Questions for the experts:

1. My experience tells me that the drive is most prone to failure. I would have thought replacing the drive would have cured all problems. How likely is it that a bad TA or CableCard is contributing to this?

2. How likely is it that my image is bad? Should I try again with a fresh TCD748000 image?

3. Am I just SOL?

Thanks in advance,
Msilano


----------



## ggieseke (May 30, 2008)

How is it connected to your network?


----------



## msilano (Jan 20, 2003)

ggieseke said:


> How is it connected to your network?


Ethernet.


----------



## msilano (Jan 20, 2003)

Updates:

After 5 or 6 reboots and Kickstart 57's, the system update appears to have taken and the Tivo is up and running!!!

....for about 15 minutes, maybe 30, then 45.....and then it freezes again.

Went to Time Warner, picked up a new CableCard, installed it, paired it, and everything was great....for maybe an hour....and then it freezes again.

So it doesn't appear to be the drive, doesn't appear to be the CableCard. Could a power supply do this? Visual inspection didn't show any leaking capacitors or anything amiss. 

I'm about 10 minutes away from getting a Roamio....but I don't want to throw away the Lifetime on this Tivo. Any ideas?

Thanks again all.

-msilano


----------



## NorthAlabama (Apr 19, 2012)

now that the software update has installed, have you tried running without an ethernet connection? what is your signal strength/snr?


----------



## msilano (Jan 20, 2003)

NorthAlabama said:


> now that the software update has installed, have you tried running without an ethernet connection? what is your signal strength/snr?
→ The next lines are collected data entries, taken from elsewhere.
Lemma scan_range_ok n rs s i len :
  scan_ok n rs s → 0 < len ≤ N → scan_ok n (rs ++ [(i, len)]) (scan_range n s (i, len)).
Proof.
  intros [Htop Hbest] Hlen. unfold scan_range.
  set (ls := if longest_len s <? len then (len, longest_len s)
    else if second_len s <? len then (longest_len s, len) else (longest_len s, second_len s)).
  assert (∃ rest, lens (rs ++ [(i, len)]) ≡ₚ ls.1 :: rest ∧ maxl rest = ls.2 ∧ ls.2 ≤ ls.1) as Htop'.
  { unfold lens. rewrite fmap_app. simpl. unfold ls.
    destruct Htop as [(-> & E1 & E2)|(rest & Hp & Hm & Hle)].
    - rewrite E1, E2. replace (0 <? len) with true by lia. exists []. simpl. split_and!; [done|done|lia].
    - pose proof (maxl_nonneg rest). unfold lens in Hp.
      destruct (Z.ltb_spec (longest_len s) len); [|destruct (Z.ltb_spec (second_len s) len)]; simpl.
      + exists (longest_len s :: rest). split_and!; [|simpl; lia|lia].
        rewrite Hp. by rewrite (comm (++)).
      + exists (rest ++ [len]). split_and!; [by rewrite Hp| |lia]. rewrite maxl_app. simpl. lia.
      + exists (rest ++ [len]). split_and!; [by rewrite Hp| |lia]. rewrite maxl_app. simpl. lia. }
  destruct ls as [L S']; simpl in Htop'.
  destruct (Z.leb_spec n len); [destruct (Z.ltb_spec len (best_len s))|]; simpl.
  - split; [by right|]. right. exists rs, []. simpl. split_and!; [done|done| |set_solver].
    intros r Hr Hn. destruct Hbest as [(_ & E & Hno)|(pre & post & -> & Hb & Hpre & Hpost)].
    + specialize (Hno r Hr). lia.
    + rewrite elem_of_app, elem_of_cons in Hr. destruct Hr as [Hr|[->|Hr]].
      * specialize (Hpre r Hr). lia.
      * done.
      * specialize (Hpost r Hr). lia.
  - split; [by right|]. right.
    destruct Hbest as [(_ & E & Hno)|(pre & post & -> & Hb & Hpre & Hpost)]; [lia|].
    exists pre, (post ++ [(i, len)]). split_and!; [by rewrite <-(assoc_L (++))|done|done|].
    intros r Hr Hn. rewrite elem_of_app, list_elem_of_singleton in Hr.
    destruct Hr as [Hr| ->]; [by apply Hpost|done].
  - split; [by right|]. destruct Hbest as [(E1 & E & Hno)|(pre & post & -> & Hb & Hpre & Hpost)].
    + left. split_and!; [done|done|]. intros r Hr. rewrite elem_of_app, list_elem_of_singleton in Hr.
      destruct Hr as [Hr| ->]; [by apply Hno|simpl; lia].
    + right. exists pre, (post ++ [(i, len)]). split_and!; [by rewrite <-(assoc_L (++))|done|done|].
      intros r Hr Hn. rewrite elem_of_app, list_elem_of_singleton in Hr.
      destruct Hr as [Hr| ->]; [by apply Hpost|simpl in Hn; lia].
Qed.
(* ===== verification/TcSpanCorrect.v ===== *)
(** * tcmalloc: correctness of the free list of a span

    The free list is described by the list of the indices of the free objects, in
    the order in which they are popped. *)

From S2P Require Import Prelude.
From S2P Require Import CString.
From S2P Require Import TcCommon.
From S2P Require Import TcSizeClasses.
From S2P Require Import TcExperiment.
From S2P Require Import TcSizeMap.
From S2P Require Import TcSizeMapCorrect.
From S2P Require Import TcSpan.

(** The unit of indices: 8 bytes up to 512 bytes, 64 above. *)
Definition obj_unit (size : Z) : Z := if size <=? 512 then 8 else 64.

(** The objects of a span: [count] objects of [size] bytes from page [first] on. *)
Record geometry (cfg : config) (size count first num : Z) : Prop := {
  g_size : 8 ≤ size ≤ 262144;
  g_unit : size mod obj_unit size = 0;
  g_one : size ≤ 512 → num = 1;
  g_count : 0 < count;
  g_fits : count * size ≤ num * kPageSize cfg;
  g_index : count * (size / obj_unit size) < 65535;
  g_first : 0 < first;
  g_end : first * kPageSize cfg + num * kPageSize cfg ≤ 2 ^ 64;
}.

Lemma page_pow2 cfg : kPageSize cfg = 2 ^ kPageShift cfg ∧ 12 ≤ kPageShift cfg ≤ 18.
Proof. on_config cfg; by vm_compute. Qed.

Section FreeList.
Context (cfg : config) (size count first num : Z).
Context (Hg : geometry cfg size count first num).
Local Abbreviation unit_ := (obj_unit size).

Definition step : Z := size / unit_.
Definition base : Z := first * kPageSize cfg.
Definition addr (idx : Z) : Z := base + unit_ * idx.
Definition max_embed : Z := size / 2 - 1.

(** The indices of the objects. *)
Definition valid (idx : Z) : Prop := ∃ k, 0 ≤ k < count ∧ idx = k * step.

Lemma unit_cases : (size ≤ 512 ∧ unit_ = 8) ∨ (512 < size ∧ unit_ = 64).
Proof. unfold obj_unit. destruct (Z.leb_spec size 512); [left|right]; lia. Qed.

Lemma step_size : unit_ * step = size ∧ 1 ≤ step.
Proof.
  pose proof (g_unit _ _ _ _ _ Hg) as H. pose proof (g_size _ _ _ _ _ Hg). unfold step.
  pose proof unit_cases as Hu. apply Z.div_exact in H; lia.
Qed.

Lemma max_embed_size : 2 * max_embed + 2 ≤ size ∧ 3 ≤ max_embed.
Proof.
  unfold max_embed. pose proof (g_size _ _ _ _ _ Hg).
  pose proof (Z.div_mod size 2). pose proof (Z.mod_pos_bound size 2). lia.
Qed.

Lemma valid_bounds idx :
  valid idx → 0 ≤ idx < 65535 ∧ unit_ * idx + size ≤ num * kPageSize cfg.
Proof.
  intros (k & Hk & ->). pose proof step_size as [E Hs]. pose proof (g_fits _ _ _ _ _ Hg).
  pose proof (g_index _ _ _ _ _ Hg) as Hi. fold step in Hi.
  assert (unit_ * (k * step) = k * size) as -> by nia.
  split; [nia|]. pose proof (g_size _ _ _ _ _ Hg). nia.
Qed.

Lemma base_bounds : 0 < base ∧ base + num * kPageSize cfg ≤ 2 ^ 64.
Proof.
  pose proof (g_first _ _ _ _ _ Hg). pose proof (g_end _ _ _ _ _ Hg). unfold base.
  pose proof (page_pow2 cfg) as [E ?]. assert (0 < kPageSize cfg) by (rewrite E; lia). nia.
Qed.

Lemma addr_bounds idx : valid idx → base ≤ addr idx ∧ addr idx + size ≤ 2 ^ 64 ∧ 0 < addr idx.
Proof.
  intros Hv. pose proof (valid_bounds idx Hv). pose proof base_bounds. unfold addr.
  pose proof unit_cases. lia.
Qed.

(** Different objects do not overlap. *)
Lemma objects_apart i j : valid i → valid j → i ≠ j → addr i + size ≤ addr j ∨ addr j + size ≤ addr i.
Proof.
  intros (k & Hk & ->) (k' & Hk' & ->) Hne. pose proof step_size as [E Hs]. unfold addr.
  assert (unit_ * (k * step) = k * size) as -> by nia.
  assert (unit_ * (k' * step) = k' * size) as -> by nia.
  pose proof (g_size _ _ _ _ _ Hg).
  destruct (Z.lt_trichotomy k k') as [Hlt|[->|Hlt]]; [left; nia|done|right; nia].
Qed.

(** ** Objects and indices *)

Lemma PtrToIdx_spec idx (s : span_state) (Q : Z → span_state → Prop) :
  first_page_ (span s) = first → valid idx → Q idx s →
  wp true (PtrToIdx cfg (addr idx) size) Q s.
Proof.
  intros Hf Hv HQ. pose proof (valid_bounds idx Hv) as [Hi Hfit].
  pose proof base_bounds as Hb. pose proof (addr_bounds idx Hv) as Ha.
  pose proof (page_pow2 cfg) as [Ep Hsh]. pose proof (g_size _ _ _ _ _ Hg) as Hsz.
  unfold PtrToIdx, field. wp_step. wp_step. simpl. rewrite Hf. fold base. wp_step.
  rewrite (wrap_small 64 base) by (unfold is_word; lia).
  replace (addr idx - base) with (unit_ * idx) by (unfold addr; lia).
  pose proof unit_cases as Hu.
  rewrite (wrap_small 64 (unit_ * idx)) by (unfold is_word; lia).
  unfold kMultiPageSize, kAlignment, kMultiPageAlignment.
  destruct Hu as [[Hs Hu]|[Hs Hu]].
  - replace (size <=? 512) with true by lia. pose proof (g_one _ _ _ _ _ Hg Hs) as Hone.
    wp_step. wp_step; [rewrite Hone in *; lia|]. wp_step.
    assert (Z.land (addr idx) (kPageSize cfg - 1) = 8 * idx) as ->.
    { rewrite Ep, land_mask by lia. unfold addr, base. rewrite Hu, Ep, Z.add_comm, Z.mod_add by lia.
      apply Z.mod_small. rewrite Hone, Hu in *. rewrite Ep in *. lia. }
    rewrite Z.mul_comm, Z.div_mul by lia. rewrite (wrap_small 16) by (unfold is_word; lia).
    unfold kListEnd. wp_step. wp_step; [lia|]. wp_step. wp_step; [lia|]. by wp_step.
  - replace (size <=? 512) with false by lia. wp_step. rewrite Hu.
    rewrite Z.mul_comm, Z.div_mul by lia. rewrite (wrap_small 16) by (unfold is_word; lia).
    unfold kListEnd. wp_step. wp_step; [lia|]. wp_step. wp_step; [lia|]. by wp_step.
Qed.

Lemma align_shift_unit : 2 ^ align_shift (size <=? 512) = unit_.
Proof.
  unfold align_shift. pose proof unit_cases as Hu.
  destruct Hu as [[Hs ->]|[Hs ->]].
  - by replace (size <=? 512) with true by lia.
  - by replace (size <=? 512) with false by lia.
Qed.

Lemma IdxToPtrSized_spec idx (s : span_state) (Q : Z → span_state → Prop) :
  first_page_ (span s) = first → valid idx → Q (addr idx) s →
  wp true (IdxToPtrSized cfg (size <=? 512) idx size) Q s.
Proof.
  intros Hf Hv HQ. pose proof (valid_bounds idx Hv) as [Hi Hfit].
  pose proof base_bounds as Hb. pose proof (addr_bounds idx Hv) as Ha. pose proof unit_cases as Hu.
  pose proof (g_size _ _ _ _ _ Hg).
  unfold IdxToPtrSized, kListEnd, field. wp_step. wp_step; [lia|]. wp_step. wp_step. simpl. wp_step.
  rewrite Hf. fold base.
  assert (0 ≤ align_shift (size <=? 512)) by (by destruct (size <=? 512)).
  rewrite Z.shiftl_mul_pow2, align_shift_unit by lia.
  rewrite (wrap_small 64 (idx * unit_)) by (unfold is_word; lia).
  replace (base + idx * unit_) with (addr idx) by (unfold addr; lia).
  rewrite (wrap_small 64 (addr idx)) by (unfold is_word; lia).
  apply PtrToIdx_spec; [done|done|]. wp_step. wp_step; [lia|]. by wp_step.
Qed.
Signal strength is good, and has been unchanged for a long time.

Am going to fire up the Tivo unconnected to anything and see how long it stays up without a reboot or freeze.

Any other ideas?

-m


----------



## jmbach (Jan 1, 2009)

Power supply and drive cable would be my other guesses. Also check the heat of the system. Should not be overheating but if the fan went bad, who knows.


----------



## jmbach (Jan 1, 2009)

If everything fails and if you have the original drive, call TiVo and see if they will cut you a deal and send the unit back with the original drive.


----------



## msilano (Jan 20, 2003)

jmbach said:


> If everything fails and if you have the original drive, call TiVo and see if they will cut you a deal and send the unit back with the original drive.
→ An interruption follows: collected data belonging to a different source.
(* ===== verification/TcSpanTheorems.v ===== *)
(** * tcmalloc: theorems about spans

    For every size class of the tables, the free list of a span hands out every
    object of the span at most once, and takes the objects back. *)

From S2P Require Import Prelude.
From S2P Require Import CString.
From S2P Require Import TcCommon.
From S2P Require Import TcSizeClasses.
From S2P Require Import TcExperiment.
From S2P Require Import TcSizeMap.
From S2P Require Import TcSizeMapCorrect.
From S2P Require Import TcSizeMapTheorems.
From S2P Require Import TcSpan.
From S2P Require Import TcSpanCorrect.

(** ** The size classes of the tables *)

(** The objects in a span of a class, as [CentralFreeList::Init] computes it. *)
Definition span_objects (cfg : config) (sc : SizeClassInfo) : Z :=
  sc_pages sc * kPageSize cfg / sc_size sc.

Definition span_fits (cfg : config) (sc : SizeClassInfo) : bool :=
  let size := sc_size sc in
  let unit_ := obj_unit size in
  (8 <=? size) && (size <=? 262144) && (size mod unit_ =? 0) &&
  ((512 <? size) || (sc_pages sc =? 1)) && (0 <? span_objects cfg sc) &&
  (span_objects cfg sc * (size / unit_) <? 65535).

Lemma tables_span_fit cfg infos : infos ∈ tables cfg → forallb (span_fits cfg) (drop 1 infos) = true.
Proof.
  revert cfg infos. apply (tables_forallb (λ cfg infos, forallb (span_fits cfg) (drop 1 infos))).
  by intros [] [] r; vm_compute.
Qed.

Lemma fits_geometry cfg sc first :
  span_fits cfg sc = true → 0 < first →
  first * kPageSize cfg + sc_pages sc * kPageSize cfg ≤ 2 ^ 64 →
  geometry cfg (sc_size sc) (span_objects cfg sc) first (sc_pages sc).
Proof.
  unfold span_fits. cbv zeta. intros H Hf He.
  split; [lia|lia|lia|lia| |lia|done|done]. unfold span_objects.
  rewrite Z.mul_comm. apply Z.mul_div_le. lia.
Qed.

(** ** A span and its clients *)

Section Clients.
Context (cfg : config) (size count first num : Z).
Context (Hg : geometry cfg size count first num).

(** The histories of a span: [out] are the objects that the clients hold. *)
Inductive history : list Z → span_state → Prop :=
  | history_build sp c s' :
      length (union_cells (union_ sp)) = 4%nat →
      BuildFreelist cfg size count (mk_ss (Span_Init first num sp) c) = Done (tt, s') →
      history [] s'
  | history_pop out s N ps s' :
      history out s → 0 ≤ N → FreelistPopBatch cfg N size s = Done (ps, s') →
      history (ps ++ out) s'
  | history_push out1 p out2 s s' :
      history (out1 ++ p :: out2) s → FreelistPush cfg p size s = Done (true, s') →
      history (out1 ++ out2) s'.

(** The addresses of the objects. *)
Definition object (p : Z) : Prop := ∃ k, 0 ≤ k < count ∧ p = first * kPageSize cfg + k * size.

Lemma object_valid p : object p ↔ ∃ idx, valid size count idx ∧ p = addr cfg size first idx.
Proof.
  pose proof (step_size _ _ _ _ _ Hg) as [E _]. split.
  - intros (k & Hk & ->). exists (k * step size). split; [by exists k|]. unfold addr, base. nia.
  - intros (idx & (k & Hk & ->) & ->). exists k. split; [done|]. unfold addr, base. nia.
Qed.

Lemma addr_inj i j : addr cfg size first i = addr cfg size first j → i = j.
Proof. pose proof (unit_cases size). unfold addr. nia. Qed.

(** The clients' objects are the ones that are not free. *)
Definition balanced (out : list Z) (s : span_state) : Prop :=
  ∃ O F, out = addr cfg size first <$> O ∧ free_list cfg size count first num F s ∧
    O ++ F ≡ₚ objects size 0 count.

(** What balance says of the objects. *)
Lemma balanced_facts O F s :
  free_list cfg size count first num F s → O ++ F ≡ₚ objects size 0 count →
  NoDup (O ++ F) ∧ Forall (valid size count) (O ++ F) ∧
  allocated_ (span s) = Z.of_nat (length O) ∧ Z.of_nat (length O) + Z.of_nat (length F) = count.
Proof.
  intros (Hh & Ha & Hcnt) Hp. pose proof (g_count _ _ _ _ _ Hg).
  pose proof (length_objects size 0 count ltac:(lia)) as HL. rewrite <-Hp, length_app in HL.
  split_and!; [|by rewrite Hp; apply objects_valid|lia|lia].
  rewrite Hp. by eapply NoDup_objects.
Qed.

Lemma objects_disjoint i j :
  valid size count i → valid size count j → i ≠ j →
  addr cfg size first i + size ≤ addr cfg size first j ∨ addr cfg size first j + size ≤ addr cfg size first i.
Proof. by eapply objects_apart. Qed.

Lemma empty_spec F s :
  holds cfg size count first num F s → FreelistEmpty s = Done (bool_decide (F = []), s).
Proof.
  intros [_ _ _ _ _ (l & G & _ & Hl & Hcs & HF & Hc)].
  unfold FreelistEmpty, field, mbind, ST_bind, gets, mret, ST_ret. do 3 f_equal.
  destruct (Z.eqb_spec (cache_size_ (span s)) 0) as [E0|E0]; simpl.
  - rewrite E0 in HF. change (Z.to_nat 0) with 0%nat in HF. rewrite take_0 in HF. simpl in HF. subst F.
    inversion Hc as [e E1 E2 E3|e h es rest Hh Hes Hlen Hle Hsl Hrest E1 E2 E3].
    + rewrite bool_decide_eq_true_2 by done. done.
    + pose proof (valid_bounds _ _ _ _ _ Hg _ Hh) as [Hb _]. rewrite bool_decide_eq_false_2.
      * unfold kListEnd. lia.
      * by destruct (reverse es).
  - rewrite bool_decide_eq_false_2; [done|]. rewrite HF. intros [H _]%app_nil.
    apply (f_equal length) in H. rewrite length_reverse, length_take in H. simpl in H. lia.
Qed.

Lemma push_balanced O1 O2 idx F s :
  free_list cfg size count first num F s → (O1 ++ idx :: O2) ++ F ≡ₚ objects size 0 count →
  valid size count idx ∧ idx ∉ F ∧ allocated_ (span s) = Z.of_nat (length (O1 ++ idx :: O2)).
Proof.
  intros (Hh & Ha & Hcnt) Hp. split_and!.
  - pose proof (objects_valid size count 0 count ltac:(done) ltac:(done)) as Hv.
    rewrite <-Hp in Hv. rewrite Forall_forall in Hv. apply Hv. set_solver.
  - pose proof (NoDup_objects _ _ _ _ _ Hg 0 count) as Hnd. rewrite <-Hp in Hnd.
    apply NoDup_app in Hnd as (_ & Hnd & _). apply Hnd. set_solver.
  - pose proof (g_count _ _ _ _ _ Hg). pose proof (length_objects size 0 count ltac:(lia)) as HL.
    rewrite <-Hp, length_app in HL. lia.
Qed.

Lemma history_balanced out s : history out s → balanced out s.
Proof.
  induction 1 as [sp c s' Hu E|out s N ps s' Hh IH HN E|out1 p out2 s s' Hh IH E].
  - pose proof (build_spec _ _ _ _ _ Hg (mk_ss (Span_Init first num sp) c) eq_refl eq_refl Hu) as H.
    unfold wp in H. rewrite E in H. destruct H as (F & Hp & Hfl & _).
    by exists [], F.
  - destruct IH as (O & F & -> & Hfl & Hp).
    pose proof (pop_spec _ _ _ _ _ Hg N F s Hfl HN) as H. unfold wp in H. rewrite E in H.
    destruct H as (-> & Hfl'). exists (take (Z.to_nat N) F ++ O), (drop (Z.to_nat N) F).
    split; [by rewrite fmap_app|]. split; [done|].
    rewrite <-Hp, (comm (++) _ O), <-(assoc_L (++)), take_drop. done.
  - destruct IH as (O & F & Heq & Hfl & Hp).
    symmetry in Heq. apply fmap_app_inv in Heq as (O1 & O2' & -> & Heq & ->).
    symmetry in Heq. apply fmap_cons_inv in Heq as (idx & O2 & -> & -> & ->).
    destruct (push_balanced _ _ _ _ _ Hfl Hp) as (Hv & Hni & Ha).
    rewrite length_app in Ha. simpl in Ha.
    pose proof (push_spec _ _ _ _ _ Hg idx F s Hfl Hv Hni) as [H1 H2].
    destruct (decide (allocated_ (span s) = 1)) as [E1|E1]; [by rewrite H1 in E|].
    specialize (H2 ltac:(lia)). unfold wp in H2. rewrite E in H2.
    destruct H2 as (_ & F' & HF' & Hfl'). exists (O1 ++ O2), F'. split; [by rewrite fmap_app|].
    split; [done|]. rewrite HF', <-Hp, <-Permutation_middle, <-!(assoc_L (++)). simpl.
    by rewrite <-Permutation_middle.
Qed.

(** C13: Whatever sequence of pops and pushes its clients make, a span hands out
    each of its objects to at most one client.  The objects the clients hold are
    different, do not overlap and lie inside of the span; the count of allocated
    objects is their number, and the list is empty exactly if they are all the
    objects.  Popping a batch never fails: it returns as many objects as asked
    for if there are enough, else all the free ones.  Pushing an object that a
    client holds succeeds, except that the last one is not put on the list: the
    call returns false and leaves the span to be released. *)
Theorem span_hands_out_objects out s :
  history out s →
  NoDup out ∧ Forall object out ∧
  (∀ p q, p ∈ out → q ∈ out → p ≠ q → p + size ≤ q ∨ q + size ≤ p) ∧
  (∀ p, p ∈ out → first * kPageSize cfg ≤ p ∧ p + size ≤ (first + num) * kPageSize cfg) ∧
  allocated_ (span s) = Z.of_nat (length out) ∧
  FreelistEmpty s = Done (bool_decide (Z.of_nat (length out) = count), s) ∧
  (∀ N, 0 ≤ N → ∃ ps s', FreelistPopBatch cfg N size s = Done (ps, s') ∧
    Z.of_nat (length ps) = Z.min N (count - Z.of_nat (length out)) ∧
    NoDup (ps ++ out) ∧ Forall object ps) ∧
  (∀ p, out = [p] → FreelistPush cfg p size s = Done (false, s)) ∧
  (∀ p, p ∈ out → (1 < length out)%nat → ∃ s', FreelistPush cfg p size s = Done (true, s')).
Proof.
  intros Hh. destruct (history_balanced _ _ Hh) as (O & F & -> & Hfl & Hp).
  destruct (balanced_facts _ _ _ Hfl Hp) as (Hnd & Hva & Hal & Hlen).
  apply Forall_app in Hva as [HvO HvF]. pose proof HvO as HvO'. rewrite Forall_forall in HvO'.
  pose proof (NoDup_app O F) as HndO. apply HndO in Hnd as (HnO & Hdis & HnF). clear HndO.
  split_and!.
  - apply NoDup_fmap_2; [|done]. intros i j. apply addr_inj.
  - apply Forall_fmap. eapply Forall_impl; [done|]. intros i Hi. apply object_valid. by exists i.
  - intros p q (i & -> & Hi)%list_elem_of_fmap (j & -> & Hj)%list_elem_of_fmap Hne.
    apply objects_disjoint; [by apply HvO'|by apply HvO'|]. by intros ->.
  - intros p (i & -> & Hi)%list_elem_of_fmap.
    pose proof (valid_bounds _ _ _ _ _ Hg i (HvO' i Hi)) as [_ Hb].
    pose proof (addr_bounds _ _ _ _ _ Hg i (HvO' i Hi)). unfold addr, base in *. lia.
  - by rewrite length_fmap.
  - rewrite (empty_spec F) by apply Hfl. rewrite length_fmap. do 2 f_equal. apply bool_decide_ext.
    destruct F; simpl in *; [split; [lia|done]|split; [done|lia]].
  - intros N HN. pose proof (pop_spec _ _ _ _ _ Hg N F s Hfl HN) as H.
    apply wp_total_done in H as (ps & s' & E & -> & _). eexists _, s'. split; [done|].
    rewrite !length_fmap, length_take. split; [lia|]. rewrite <-fmap_app. split.
    + apply NoDup_fmap_2; [intros i j; apply addr_inj|]. rewrite (comm (++)).
      apply (sublist_NoDup _ (O ++ F)); [by apply NoDup_app|].
      apply sublist_app; [done|apply sublist_take].
    + apply Forall_fmap. eapply Forall_impl; [by apply Forall_take|]. intros i Hi. apply object_valid.
      by exists i.
  - intros p Hout. destruct O as [|idx [|]]; [done| |done]. injection Hout as <-.
    destruct (push_balanced [] [] idx F s Hfl Hp) as (Hv & Hni & _).
    by apply (push_spec _ _ _ _ _ Hg idx F s Hfl Hv Hni).
  - intros p (idx & -> & (O1 & O2 & ->)%list_elem_of_split)%list_elem_of_fmap Hgt.
    rewrite length_fmap in Hgt. destruct (push_balanced _ _ _ _ _ Hfl Hp) as (Hv & Hni & _).
    pose proof (push_spec _ _ _ _ _ Hg idx F s Hfl Hv Hni) as [_ H2].
    specialize (H2 ltac:(lia)). apply wp_total_done in H2 as (b & s' & E & -> & _). by exists s'.
Qed.
End Clients.

(** A span of page 16 with eight objects of 1024 bytes. *)
Definition example_config : config := mk_config Shift13 true true.
Definition example_span : Span := mk_span 7 7 7 7 ON_NORMAL_FREELIST true (UTime 5) 0 0.

Lemma example_geometry : geometry example_config 1024 8 16 1.
Proof. split; vm_compute; (done || intros; congruence). Qed.

Lemma span_hands_out_objects_witness :
  ∃ s1 ps s2, BuildFreelist example_config 1024 8 (mk_ss (Span_Init 16 1 example_span) ∅) = Done (tt, s1) ∧
    FreelistPopBatch example_config 6 1024 s1 = Done (ps, s2) ∧
    ps = [134144; 133120; 132096; 131072; 136192; 137216] ∧
    allocated_ (span s2) = 6.
Proof.
  assert (∃ s1 ps s2,
    BuildFreelist example_config 1024 8 (mk_ss (Span_Init 16 1 example_span) ∅) = Done (tt, s1) ∧
    FreelistPopBatch example_config 6 1024 s1 = Done (ps, s2) ∧
    ps = [134144; 133120; 132096; 131072; 136192; 137216]) as (s1 & ps & s2 & E1 & E2 & E3).
  { eexists _, _, _. split; [vm_compute; reflexivity|]. split; [vm_compute; reflexivity|done]. }
  assert (history example_config 1024 8 16 1 (ps ++ []) s2) as Hh.
  { apply (history_pop _ _ _ _ _ _ s1 6); [|done|done]. exact (history_build _ _ _ _ _ example_span ∅ s1 eq_refl E1). }
  exists s1, ps, s2. split_and!; [done|done|done|].
  destruct (span_hands_out_objects example_config 1024 8 16 1 example_geometry _ _ Hh)
    as (_ & _ & _ & _ & Ha & _).
  by rewrite Ha, E3.
Defined.

(** ** Every size class *)

(** For every size class of every table and every place in the address
    space, the index arithmetic of spans has no overflow, and BuildFreelist
    succeeds from any contents of the span and its pages.  The list then holds
    all the objects: the first batch of that many objects is a permutation of
    the objects of the span, after which the list is empty. *)
Theorem span_build_complete cfg infos sc first sp c :
  infos ∈ tables cfg → sc ∈ drop 1 infos → 0 < first →
  (first + sc_pages sc) * kPageSize cfg ≤ 2 ^ 64 → length (union_cells (union_ sp)) = 4%nat →
  let count := span_objects cfg sc in
  geometry cfg (sc_size sc) count first (sc_pages sc) ∧
  ∃ s ps s', BuildFreelist cfg (sc_size sc) count (mk_ss (Span_Init first (sc_pages sc) sp) c) = Done (tt, s) ∧
    allocated_ (span s) = 0 ∧
    FreelistPopBatch cfg count (sc_size sc) s = Done (ps, s') ∧
    ps ≡ₚ (λ k, first * kPageSize cfg + k * sc_size sc) <$> seqZ 0 count ∧
    FreelistEmpty s' = Done (true, s').
Proof.
  intros Hin Hsc Hf He Hu count.
  pose proof (tables_span_fit cfg infos Hin) as Hfit. rewrite forallb_forall in Hfit.
  specialize (Hfit sc ltac:(by apply list_elem_of_In)).
  assert (geometry cfg (sc_size sc) count first (sc_pages sc)) as Hg by (apply fits_geometry; [done|done|lia]).
  split; [done|].
  pose proof (build_spec _ _ _ _ _ Hg (mk_ss (Span_Init first (sc_pages sc) sp) c) eq_refl eq_refl Hu) as Hb.
  apply wp_total_done in Hb as ([] & s & E & F & HF & Hfl & Ha). pose proof (g_count _ _ _ _ _ Hg) as Hc.
  pose proof (pop_spec _ _ _ _ _ Hg count F s Hfl ltac:(lia)) as Hp.
  apply wp_total_done in Hp as (ps & s' & E' & -> & Hfl').
  assert (length F = Z.to_nat count) as HL by (destruct Hfl as (_ & _ & ?); lia).
  rewrite drop_ge in Hfl' by lia. rewrite take_ge in E' by lia.
  eexists s, _, s'. split; [done|]. split; [done|]. split; [done|]. split.
  - rewrite HF. unfold objects. rewrite <-list_fmap_compose, Z.sub_0_r.
    pose proof (step_size _ _ _ _ _ Hg) as [Es _].
    erewrite list_fmap_ext; [done|]. intros i k _. unfold addr, base. simpl. nia.
  - destruct Hfl' as [Hh _]. by rewrite (empty_spec _ _ _ _ _ Hg []).
Qed.

Lemma span_build_complete_witness :
  ∃ s ps s', BuildFreelist example_config 1024 8 (mk_ss (Span_Init 16 1 example_span) ∅) = Done (tt, s) ∧
    FreelistPopBatch example_config 8 1024 s = Done (ps, s') ∧
    ps ≡ₚ [131072; 132096; 133120; 134144; 135168; 136192; 137216; 138240].
Proof.
  destruct (span_build_complete example_config (kSizeClasses example_config) (info 1024 1 32) 16
    example_span ∅) as (_ & s & ps & s' & E & _ & E' & Hp & _).
  - left.
  - apply list_elem_of_In. vm_compute. tauto.
  - done.
  - by apply Z.leb_le.
  - done.
  - exists s, ps, s'. split; [exact E|]. split; [exact E'|]. exact Hp.
Defined.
Thanks for the reply. Am trying a new power supply. Called Tivo and got the 10 year loyalty deal on a new Roamio Plus. And when I asked about getting the Premiere repaired, they referred me to Weaknees!

-mike


----------



## msilano (Jan 20, 2003)

msilano said:


> Thanks for the reply. Am trying a new power supply. Called Tivo and got the 10 year loyalty deal on a new Roamio Plus. And when I asked about getting the Premiere repaired, they referred me to Weaknees!
> 
> -mike


Not that anyone is following this but...received a new power supply today. Tivo up and running for 60 minutes now. No visible sign of failure on the old power supply.

Updates to follow.

Thanks!

-mike


----------



## jmbach (Jan 1, 2009)

That is good. Thanks for the update. Most likely culprit are the capacitors. They can go bad electrically without physically looking bad. Please post final results.


----------



## msilano (Jan 20, 2003)

jmbach said:


> That is good. Thanks for the update. Most likely culprit are the capacitors. They can go bad electrically without physically looking bad. Please post final results.


All is good. Power Supply was the culprit. Thanks for all of the help.


----------